Once the promoter is exposed, a series of proteins (general transcription
factors) accumulate on the promoter along the TATA box. RNA polymerase
is able to bond here and start transcription. Activator and repressor proteins
attach to the promoter region to increase or decrease the rate of transcription.
To inhibit transcription, a Methyl group (-CH3) is added to the cytosine
bases in the promoter region of the gene, this event is called silencing.
Methylation is a way to put genes on hold until they are required.
Figure 4: General transcription factors accumulate on the promoter to initiate transcription.
Post-Transcriptional Regulation
Post-transcriptional regulation is controlled by several mechanisms, such as;
changes in pre-mRNA processing and the rate of mRNAs degrading. The
pre-mRNA (primary transcript) may undergo alternative splicing, producing
different mRNAs by removing different combinations of introns (by
spliceosomes). The remaining exons are spliced together. Depending on the
protein to be synthesized an intron in one protein can be an exon in another.
This allows the cell to optimize the production of different proteins.
Making proteins can be added to mRNAs to make them inactive until
required.

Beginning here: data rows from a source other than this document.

(* ===== verification/WorkloadDispatch.v ===== *)
(** * Workload service: the dispatcher
    (internal/services/workload/dispatcher.go, with the dispatch methods of
    job_repository.go)

    A maintenance task that takes the submitted jobs, and those whose wait for
    infrastructure is over, by priority, creates their objects in the cluster and marks
    them running; a permanent error fails a job, any other defers it with an exponential
    delay until the attempts are used up.  How a manifest is rewritten for the cluster
    ([prepareDispatchManifests]) and how storage is attached are parameters: the theorems
    here hold whatever they do, and WorkloadVolcano puts the code for them in. *)

From stdpp Require Import base gmap strings list fin_maps sorting.
From Stdlib Require Import ZArith Lia Ascii.
From S2P Require Import Prelude GoValue Store EventBus Crud RateLimit InputLimits Config Auth Guards SchedulerHttp WorkloadTypes WorkloadJobs.
Local Open Scope Z_scope.

Definition dispatcherMaxJobsPerRun : nat := 32.
Definition dispatcherRetryMaxAttempts : Z := 20.
Definition dispatcherRetryBaseDelay : Z := 30 * time_Second.
Definition dispatcherRetryMaxDelay : Z := 10 * time_Minute.
Definition dispatcherMarshalResourceError : string := "marshal resource %s: %w".

Record dispatchResource := Resource { dr_Name : string; dr_Kind : string; dr_Raw : string }.

Inductive dispatchManifest := Manifest (Raw : string) (Fallback : list dispatchManifest).

Record dispatchCandidate := Candidate { dc_record : record; dc_dueAt : Z }.

Record CreatedObject := Created { co_Kind : string; co_Namespace : string; co_Name : string }.

(** An error: its text, and which of the sentinel errors it wraps. *)
Inductive error_kind := ErrInvalidManifest | ErrUnsupportedKind | ErrUnavailable | ErrOther.
Record derror := DError { de_text : string; de_kind : error_kind }.
Definition cluster_unavailable : derror := DError "cluster client unavailable" ErrUnavailable.

Definition dispatchPermanentError (e : derror) : bool :=
  match de_kind e with ErrInvalidManifest | ErrUnsupportedKind => true | _ => false end.

Definition createdDispatchResource (obj : CreatedObject) : object :=
  {[ "kind" := VString (co_Kind obj); "namespace" := VString (co_Namespace obj); "name" := VString (co_Name obj) ]}.

(** The loop doubles the delay at most [attempt - 1] times, while it is below the maximum. *)
Fixpoint backoff_loop (n : nat) (delay : Z) : Z :=
  match n with
  | O => delay
  | S n' => if delay <? dispatcherRetryMaxDelay then backoff_loop n' (delay * 2) else delay
  end.

Definition dispatcherBackoff (attempt : Z) : Z :=
  if attempt <=? 1 then dispatcherRetryBaseDelay
  else
    let delay := backoff_loop (Z.to_nat (attempt - 1)) dispatcherRetryBaseDelay in
    if dispatcherRetryMaxDelay <? delay then dispatcherRetryMaxDelay else delay.

Section Dispatch.
Context `{GoLib} {ip : Type} (cfg : config ip).

(** ** Candidates *)

(** Whether a deferred job is due, and since when. *)
Definition nextRetryDue (data : object) (now : Z) : Z * bool :=
  match firstPresent data ["next_retry_at"; "nextRetryAt"; "NextRetryAt"] with
  | None => (jobCreatedAt data now, true)
  | Some (VTime t _) => (t, negb (now <? t))
  | Some (VString text) =>
      if str_empty (TrimSpace text) then (jobCreatedAt data now, true)
      else match parse_rfc3339 (TrimSpace text) with
           | Some t => (t, negb (now <? t))
           | None => (zero_time, false)
           end
  | Some _ => (jobCreatedAt data now, true)
  end.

This is commonly found in animal eggs, keeping the mRNA
inactive until after the egg has been fertilized.
Another post-transcriptional modification can change the rate of mRNA
degradation. The addition of a 5′ cap and a poly-A-tail is an example of this
type of modification.
*** these regulations (modifications) occur before the mRNA transcript
leaves the Nucleus.
Translation Regulation
Translational regulation occurs during protein synthesis by the ribosome.
Poly-A-tails can be shortened or lengthened on the mRNA, which can
decrease or increase the amount of time it takes for translation to occur.

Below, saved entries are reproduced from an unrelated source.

(* ===== verification/WorkloadSubmit.v ===== *)
(** * Workload service: submission and access to jobs
    (internal/services/workload/job_submit.go, job_access_handlers.go,
    stream_credentials.go, scheduler_admission_client.go, scheduler_preemption_client.go,
    scheduler_reservation_client.go)

    A submission asks the scheduler for admission (preempting once when quota is short),
    reserves and commits quota, and creates the job with its event; the reservation is
    released when the job is not created.  The scheduler is an argument: a function of
    the state of the process, which it may change (it can run in the same process), and
    of the call; the calls are logged with their answers. *)

From stdpp Require Import base gmap strings list fin_maps.
From Stdlib Require Import ZArith Lia Ascii.
From S2P Require Import Prelude GoValue Store EventBus Crud Tx RateLimit InputLimits Config Auth Guards SchedulerHttp WorkloadTypes WorkloadJobs WorkloadConfig.
Local Open Scope Z_scope.

Definition defaultJobPrefix : string := "J".
Definition defaultJobIDStart : Z := 2600001.
Definition defaultJobIDWidth : Z := 7.
Definition idempotencyKeyHeader : string := "Idempotency-Key".
Definition jobLogsResource : string := serviceName +:+ ":job_logs".
Definition jobGPUUsageResource : string := serviceName +:+ ":job_gpu_usage".
Definition headers : Type := gmap string string.
Definition header_of (h : headers) (name : string) : string := default "" (h !! name).

(** ** The scheduler *)

Inductive sub_call :=
| CReview (h : headers) (payload : object)
| CPreempt (h : headers) (payload : object)
| CReserve (h : headers) (payload : object)
| CCommit (h : headers) (reservationID : string)
| CRelease (h : headers) (reservationID : string).

(** A transport error, or a response: its status, the body decoded as a map (nil when it
    is null) or as a record, and the message of an error envelope. *)
Inductive answer :=
| Failed (text : string)
| Answered (status : Z) (data : option object) (rc : record) (envelope : option string).

Definition scheduler : Type := app -> sub_call -> app * answer.

Record sub_state := Sub { su_app : app; su_log : list (sub_call * answer) }.
Definition with_app (st : sub_state) (a : app) : sub_state := Sub a (su_log st).

Record jobSubmitContext := SubmitContext { jc_projectID : string; jc_configID : string; jc_configCommitID : string }.
Definition jobSubmitError : Type := Z * string.

Definition NextJobID (s : store) : string * store :=
  default ("", s) (NextID s jobsResource defaultJobPrefix defaultJobIDStart defaultJobIDWidth).

Definition nul : string := String (byte 0) "".

Section Submit.
Context `{GoLib} {ip : Type} (cfg : config ip) (sched : scheduler).

Definition call (st : sub_state) (c : sub_call) : sub_state * answer :=
  let '(a', ans) := sched (su_app st) c in (Sub a' (su_log st ++ [(c, ans)]), ans).

(** *** Clients *)

(** The error of the constructor of a client, if any. *)
Definition scheduler_client_error : option string :=
  if AllowsService cfg schedulerServiceName then None
  else if str_empty (TrimSpace (default "" (cf_ServiceURLs cfg !! schedulerServiceName))) then Some "scheduler service URL is not configured"
  else if str_empty (TrimSpace (cf_ServiceAPIKey cfg)) then Some "service API key is not configured"
  else None.
Definition newSchedulerAdmissionClient : option string := scheduler_client_error.
Definition newSchedulerPreemptionClient : option string := scheduler_client_error.

Definition copySchedulerAdmissionContextHeaders (src : headers) : headers :=
  foldr (fun key dst => let value := TrimSpace (header_of src key) in if str_empty value then dst else <[key := value]> dst) ∅
    ["X-Request-ID"; "X-Trace-ID"; "Traceparent"; "Idempotency-Key"].

Definition schedulerAdmissionHeaders (src : headers) : headers :=
  let serviceKey := TrimSpace (cf_ServiceAPIKey cfg) in
  let dst := copySchedulerAdmissionContextHeaders src in
  if str_empty serviceKey then dst else <["X-API-Key" := serviceKey]> dst.

(** The map a response is read into, with the message of the error as its reason. *)
Definition answer_data (data : option object) (envelope : option string) : object :=
  let d := default ∅ data in
  match envelope with
  | Some message => match mget d "reason" with VNil => <["reason" := VString message]> d | _ => d end
  | None => d
  end.

Definition Review (st : sub_state) (h : headers) (payload : object) : sub_state * result string (Z * object) :=
  match call st (CReview (schedulerAdmissionHeaders h) payload) with
  | (st', Failed e) => (st', Err e)
  | (st', Answered status data _ envelope) => (st', Ok (status, answer_data data envelope))
  end.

Post-Translational Regulation
Once the protein has been synthesized, it can still be regulated by limiting
the availability to function. There are three methods for controlling the
functionality of a protein.
The initial protein produced is in an inactive form, controlled by processing
mechanisms. (Insulin is produced in an inactive form called proinsulin)

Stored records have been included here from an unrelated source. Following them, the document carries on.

(* ===== verification/Unstructured.v ===== *)
(** * Kubernetes manifests as untyped objects
    (the interface of k8s.io/apimachinery/pkg/apis/meta/v1/unstructured)

    The dispatcher of the workload service and the cluster layer edit manifests as
    [map[string]any] through this library.  Its functions are a class, and what its
    documentation promises of them a second one: a read follows the fields through
    nested maps, a write creates the maps that are missing and fails, leaving the object
    as it was, when a level is not a map.  The accessors of [Unstructured] read and write
    the fields of the same names.  The functions [nested_get], [nested_set] and
    [nested_remove] state this, and a concrete instance shows that it can be met. *)

From stdpp Require Import base gmap strings list fin_maps.
From Stdlib Require Import ZArith Lia.
From S2P Require Import Prelude GoValue.

(** The value, whether it was found, and whether the object could be traversed. *)
Inductive nested (A : Type) : Type := Found (a : A) | Absent | Malformed.
Arguments Found {A} _.
Arguments Absent {A}.
Arguments Malformed {A}.

(** [v, _, _ := ...]: the zero value stands in. *)
Definition found_or {A} (d : A) (n : nested A) : A := match n with Found a => a | _ => d end.

Class UnstructuredLib := {
  NestedFieldNoCopy : object -> list string -> nested any;
  NestedMap : object -> list string -> nested object;
  NestedSlice : object -> list string -> nested (list any);
  NestedStringMap : object -> list string -> nested (gmap string string);
  NestedBool : object -> list string -> nested bool;
  SetNestedField : object -> any -> list string -> option object;
  SetNestedSlice : object -> list any -> list string -> option object;
  SetNestedStringMap : object -> gmap string string -> list string -> option object;
  GetKind : object -> string;
  SetKind : object -> string -> object;
  GetAPIVersion : object -> string;
  GetName : object -> string;
  SetName : object -> string -> object;
  SetNamespace : object -> string -> object;
  GetLabels : object -> option (gmap string string);
  SetLabels : object -> gmap string string -> object;
  GetAnnotations : object -> option (gmap string string);
  SetAnnotations : object -> gmap string string -> object
}.

(** ** What the library promises *)

Fixpoint nested_get (v : any) (fields : list string) : nested any :=
  match fields with
  | [] => Found v
  | f :: fs => match v with
               | VNil => Absent
               | VMap m => match m !! f with Some v' => nested_get v' fs | None => Absent end
               | _ => Malformed
               end
  end.

Definition nested_as {A} (cast : any -> option A) (n : nested any) : nested A :=
  match n with
  | Found v => match cast v with Some a => Found a | None => Malformed end
  | Absent => Absent
  | Malformed => Malformed
  end.

(** A map all of whose values are text. *)
Definition string_values (m : object) : option (gmap string string) :=
  if decide (map_Forall (fun _ v => is_Some (as_str v)) m) then Some (omap as_str m) else None.

Definition as_string_map (v : any) : option (gmap string string) := as_map v ≫= string_values.

Definition any_of_strings (m : gmap string string) : object := VString <$> m.

Fixpoint nested_set (m : object) (v : any) (fields : list string) : option object :=
  match fields with
  | [] => None
  | [f] => Some (<[f := v]> m)
  | f :: fs => match m !! f with
               | None => (fun m' => <[f := VMap m']> m) <$> nested_set ∅ v fs
               | Some (VMap m0) => (fun m' => <[f := VMap m']> m) <$> nested_set m0 v fs
               | Some _ => None
               end
  end.

Fixpoint nested_remove (m : object) (fields : list string) : object :=
  match fields with
  | [] => m
  | [f] => delete f m
  | f :: fs => match m !! f with Some (VMap m0) => <[f := VMap (nested_remove m0 fs)]> m | _ => m end
  end.

Definition nested_text (m : object) (fields : list string) : string :=
  default "" (as_str (found_or VNil (nested_get (VMap m) fields))).

(** Text set to "" is removed. *)
Definition set_text (m : object) (s : string) (fields : list string) : object :=
  if str_empty s then nested_remove m fields else default m (nested_set m (VString s) fields).

Definition nested_strings (m : object) (fields : list string) : option (gmap string string) :=
  match nested_as as_string_map (nested_get (VMap m) fields) with Found s => Some s | _ => None end.

Definition set_strings (m : object) (s : gmap string string) (fields : list string) : option object :=
  nested_set m (VMap (any_of_strings s)) fields.

Class UnstructuredLaws `{UnstructuredLib} : Prop := {
  law_field m p : NestedFieldNoCopy m p = nested_get (VMap m) p;
  law_map m p : NestedMap m p = nested_as as_map (nested_get (VMap m) p);
  law_slice m p : NestedSlice m p = nested_as as_list (nested_get (VMap m) p);
  law_string_map m p : NestedStringMap m p = nested_as as_string_map (nested_get (VMap m) p);
  law_bool m p : NestedBool m p = nested_as as_bool (nested_get (VMap m) p);
  law_set m v p : SetNestedField m v p = nested_set m v p;
  law_set_slice m l p : SetNestedSlice m l p = nested_set m (VList l) p;
  law_set_strings m s p : SetNestedStringMap m s p = set_strings m s p;
  law_kind m : GetKind m = nested_text m ["kind"];
  law_set_kind m s : SetKind m s = default m (nested_set m (VString s) ["kind"]);
  law_api m : GetAPIVersion m = nested_text m ["apiVersion"];
  law_name m : GetName m = nested_text m ["metadata"; "name"];
  law_set_name m s : SetName m s = set_text m s ["metadata"; "name"];
  law_set_namespace m s : SetNamespace m s = set_text m s ["metadata"; "namespace"];
  law_labels m : GetLabels m = nested_strings m ["metadata"; "labels"];
  law_set_labels m s : SetLabels m s = default m (set_strings m s ["metadata"; "labels"]);
  law_annotations m : GetAnnotations m = nested_strings m ["metadata"; "annotations"];
  law_set_annotations m s : SetAnnotations m s = default m (set_strings m s ["metadata"; "annotations"])
}.

(** The documented behaviour can be met. *)
Definition reference_lib : UnstructuredLib := {|
  NestedFieldNoCopy m p := nested_get (VMap m) p;
  NestedMap m p := nested_as as_map (nested_get (VMap m) p);
  NestedSlice m p := nested_as as_list (nested_get (VMap m) p);
  NestedStringMap m p := nested_as as_string_map (nested_get (VMap m) p);
  NestedBool m p := nested_as as_bool (nested_get (VMap m) p);
  SetNestedField m v p := nested_set m v p;
  SetNestedSlice m l p := nested_set m (VList l) p;
  SetNestedStringMap m s p := set_strings m s p;
  GetKind m := nested_text m ["kind"];
  SetKind m s := default m (nested_set m (VString s) ["kind"]);
  GetAPIVersion m := nested_text m ["apiVersion"];
  GetName m := nested_text m ["metadata"; "name"];
  SetName m s := set_text m s ["metadata"; "name"];
  SetNamespace m s := set_text m s ["metadata"; "namespace"];
  GetLabels m := nested_strings m ["metadata"; "labels"];
  SetLabels m s := default m (set_strings m s ["metadata"; "labels"]);
  GetAnnotations m := nested_strings m ["metadata"; "annotations"];
  SetAnnotations m s := default m (set_strings m s ["metadata"; "annotations"]) |}.

Lemma reference_laws : @UnstructuredLaws reference_lib.
Proof. by split. Qed.

(** ** Reads and writes *)

Lemma nested_get_app v p q : nested_get v (p ++ q) =
  match nested_get v p with Found v' => nested_get v' q | Absent => Absent | Malformed => Malformed end.
Proof.
  revert v. induction p as [|f p IH]; intros v; cbn; [done|].
  destruct v; try done. destruct (m !! f); [apply IH|done].
Qed.

(** One level of a write. *)
Lemma nested_set_cons m v f g p m' : nested_set m v (f :: g :: p) = Some m' <->
  exists m0 x, (m !! f = Some (VMap m0) \/ m !! f = None /\ m0 = ∅) /\ nested_set m0 v (g :: p) = Some x /\ m' = <[f := VMap x]> m.
Proof.
  change (nested_set m v (f :: g :: p)) with
    (match m !! f with
     | None => (fun x => <[f := VMap x]> m) <$> nested_set ∅ v (g :: p)
     | Some (VMap m0) => (fun x => <[f := VMap x]> m) <$> nested_set m0 v (g :: p)
     | Some _ => None end).
  split.
  - destruct (m !! f) as [[]|]; try done; intros (x & ? & ->)%fmap_Some; naive_solver.
  - intros (m0 & x & [E|[E ->]] & Hx & ->); rewrite E; by rewrite Hx.
Qed.

(** What was written is read back. *)
Lemma nested_get_set m v p m' : nested_set m v p = Some m' -> nested_get (VMap m') p = Found v.
Proof.
  revert m m'. induction p as [|f p IH]; intros m m' H; [done|]. destruct p as [|g p].
  - injection H as <-. cbn. by rewrite lookup_insert_eq.
  - apply nested_set_cons in H as (m0 & x & _ & Hx & ->). specialize (IH m0 x Hx).
    change (nested_get (VMap ?m) (f :: g :: p)) with (match m !! f with Some v' => nested_get v' (g :: p) | None => Absent end).
    by rewrite lookup_insert_eq.
Qed.

(** A write changes only the first field of its path. *)
Lemma nested_set_frame m v f p m' g : nested_set m v (f :: p) = Some m' -> g ≠ f -> m' !! g = m !! g.
Proof.
  intros H Hg. cbn in H. destruct p; [injection H as <-; by rewrite lookup_insert_ne|].
  destruct (m !! f) as [[]|]; try done; apply fmap_Some in H as (x & _ & ->); by rewrite lookup_insert_ne.
Qed.

Lemma nested_remove_frame m f p g : g ≠ f -> nested_remove m (f :: p) !! g = m !! g.
Proof.
  intros Hg. cbn. destruct p; [by rewrite lookup_delete_ne|].
  destruct (m !! f) as [[]|]; try done. by rewrite lookup_insert_ne.
Qed.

Processing mechanisms can remove specific section of the protein making
them active.
Chemical modifications of a protein, addition or deletion of chemical groups
from a protein, affects its functionality. These functional groups can put the
protein on hold until it is required b the cell.
Proteins can also be degraded continuously inside and outside the cell. The
rate of degradation is under regulatory control, which can modify the rate of
availability. Ubiquitin is one tag which can control the functional life of a
protein. Degraded proteins are broken down into heir individual amino acids
which are recycled to synthesized new proteins.
Table 1: Four levels of Control of Gene Expression in Eukaryotic Cells
Transcriptional: it regulates which genes are translated (DNA to mRNA)
or controls the rate at which transcription occurs.
Posttranscriptional: the mRNA molecules undergo changes in the nucleus
before translation occurs. Introns are removed and exons
are spliced together.
Translational:
it controls how often and how rapidly mRNA transcripts
will be translated into proteins. This control affects the
length of time it takes for mRNA to be activated and the
speed at which cytoplasmic enzymes destroy mRNA.
Posttranslational: before many proteins become functional, they must pass
through the cell membrane. A number of control
mechanisms affect the rate at which a protein becomes
active and the time it remains functional, including the
addition of various chemical groups.
Cancer
Cancer cells do not have the regulatory mechanisms. Cancer cells
continually add telomeric sequences, which allow cancer cells to grow out of
control. This is controlled by gene expressions which may have been
mutated.
The exposure to mutagens has an accumulative affect over time on possible
mutations. As the cell accumulates mutations, cellular functions are affected.
Mutations in one cell can only be passed on to its daughter cells during cell
division.
Changes in gene regulation are caused by mutations in the promoter and
coding regions that affect the function of a protein. Viruses may also deliver
foreign DNA to the cell which affected protein function.